Теккерей и детство связаны неразрывно повсюду, где в детских и классных комнатах читают "Кольцо и розу", сказку, нарисованную и написанную в Риме для Эдит Стори (графини Перуцци) к Новому году. А в то время, о котором я пишу, картинки рисовались для нас, индийских детей в Париже. В этих карандашных набросках мистер Теккерей отчасти воплотил своеобычную мораль феи Черная Палочка, но, разумеется, его карандаш с большим юмором воздавал по заслугам маленьким героиням в отлично обставленных детских. На одном из этих почти стершихся рисунков он, среди клубов пара над вечерней ванночкой, сурово смотрит сквозь очки на раскапризничавшуюся бунтовщицу. На хранящемся у меня с тех времен рисунке чернилами прелестная девчушка, несомненная предшественница Бетсинды,
Повседневные нравственные конфликты, будь то столкновение богатых и бедных или взрослых и детей, постоянно занимали мысли Теккерея. И он, казалось, никогда не забывал, что те, кто судит, сами будут судимы. Уже позже, снова в Париже, за непослушание на уроке (виновница никак не могла что-то понять) последовала кара: ее не возьмут на рождественскую "немецкую елку". Тут зашел мистер Теккерей, и ему было сообщено все! Добросердечная тетушка, сознавая, что приговор чрезмерно суров, понадеялась, что он замолвит словечко за наказанную. Но кресло с высокой спинкой грозно безмолвствовало. Казалось, наступил конец света. Тетушка и племянница были равно ошеломлены этим молчанием. Суровый мистер Теккерей не заступился, не попросил простить ее на этот раз. Нет, он заговорил о дисциплине - и без тени улыбки.
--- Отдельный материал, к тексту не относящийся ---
(** * Validate and transform stages of the rental-listings warehouse pipeline

    A shallow embedding of [src/pipeline/validate.py] and
    [src/pipeline/transform.py].  The two stages are written against a small
    model of the tabular library they use: a data frame is an ordered list
    of column labels together with rows, every row a finite map from column
    label to cell.  Exceptions are values of an error monad.

    Numbers are exact rationals: binary rounding of float64 is abstracted
    away.  Every comparison the pipeline makes is against a bound that is
    exactly representable, and rounding is monotone, so the outcome of the
    comparisons is the one the floats give. *)

From Stdlib Require Import Ascii String QArith Qround Qabs Lqa.
From Stdlib Require Import Sorted Permutation.
From stdpp Require Import pretty.
From stdpp Require Import gmap strings list fin_maps sorting.

Local Open Scope string_scope.
Local Open Scope Z_scope.
Local Open Scope list_scope.

(** ** Cells *)

(** A scalar stored in a frame.  [NA] stands for every missing marker
    (NaN, None, NaT); [Ts] is a timestamp in nanoseconds since the epoch, as
    datetime64[ns] stores it. *)
Inductive cell : Type :=
  | NA
  | Num (q : Q)
  | Str (s : string)
  | Ts (ns : Z)
  | Bool (b : bool).

Global Instance cell_inhabited : Inhabited cell := populate NA.

Definition Int (z : Z) : cell := Num (inject_Z z).

(** Equality as the hashing routines behind [duplicated], [drop_duplicates],
    [isin] and the join keys of [merge] see it: numbers compare by value and
    a missing value equals a missing value. *)
Definition cell_eqb (a b : cell) : bool :=
  match a, b with
  | NA, NA => true
  | Num p, Num q => Qeq_bool p q
  | Str s, Str t => String.eqb s t
  | Ts m, Ts n => Z.eqb m n
  | Bool x, Bool y => Bool.eqb x y
  | _, _ => false
  end.

Fixpoint key_eqb (k1 k2 : list cell) : bool :=
  match k1, k2 with
  | [], [] => true
  | a :: k1', b :: k2' => cell_eqb a b && key_eqb k1' k2'
  | _, _ => false
  end.

Definition is_na (c : cell) : bool :=
  match c with NA => true | _ => false end.

(** Ascending order of [sort_values], missing values last. *)
Definition cell_leb (a b : cell) : bool :=
  match a, b with
  | _, NA => true
  | NA, _ => false
  | Num p, Num q => Qle_bool p q
  | Ts m, Ts n => Z.leb m n
  | Str s, Str t => String.leb s t
  | Bool x, Bool y => implb x y
  | Num _, _ => true
  | _, Num _ => false
  | Ts _, _ => true
  | _, Ts _ => false
  | Str _, _ => true
  | _, Str _ => false
  end.

(** ** Exceptions *)

Inductive exn : Type :=
  | KeyError (labels : list string)
  | ValueError (text : string).

Inductive result (A : Type) : Type :=
  | Ok (a : A)
  | Raise (e : exn).
Arguments Ok {A} a.
Arguments Raise {A} e.

Global Instance result_ret : MRet result := λ A a, Ok a.
Global Instance result_bind : MBind result := λ A B f m,
  match m with
  | Ok a => f a
  | Raise e => Raise e
  end.

Fixpoint mapR {A B} (f : A → result B) (l : list A) : result (list B) :=
  match l with
  | [] => Ok []
  | x :: l' => y ← f x; ys ← mapR f l'; Ok (y :: ys)
  end.

(** ** Data frames *)

Record DataFrame : Type := mkDataFrame {
  columns : list string;
  rows : list (gmap string cell)
}.

Definition cell_at (c : string) (r : gmap string cell) : cell :=
  default NA (r !! c).

(** The row restricted to the labels [cols]. *)
Definition project (cols : list string) (r : gmap string cell)
  : gmap string cell :=
  list_to_map ((λ c, (c, cell_at c r)) <$> cols).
– Я знаю людей, которые шалили, когда были маленькими, а теперь ведут себя хорошо.
Не о себе ли он говорил? Было что-то такое в его тоне, и наказанной стало чуть легче. Однако, когда она все-таки поехала на елку - видимо, приговор мистера Теккерея был сочтен достаточной мерой воздействия - заноза в сердце осталась: он не заступился!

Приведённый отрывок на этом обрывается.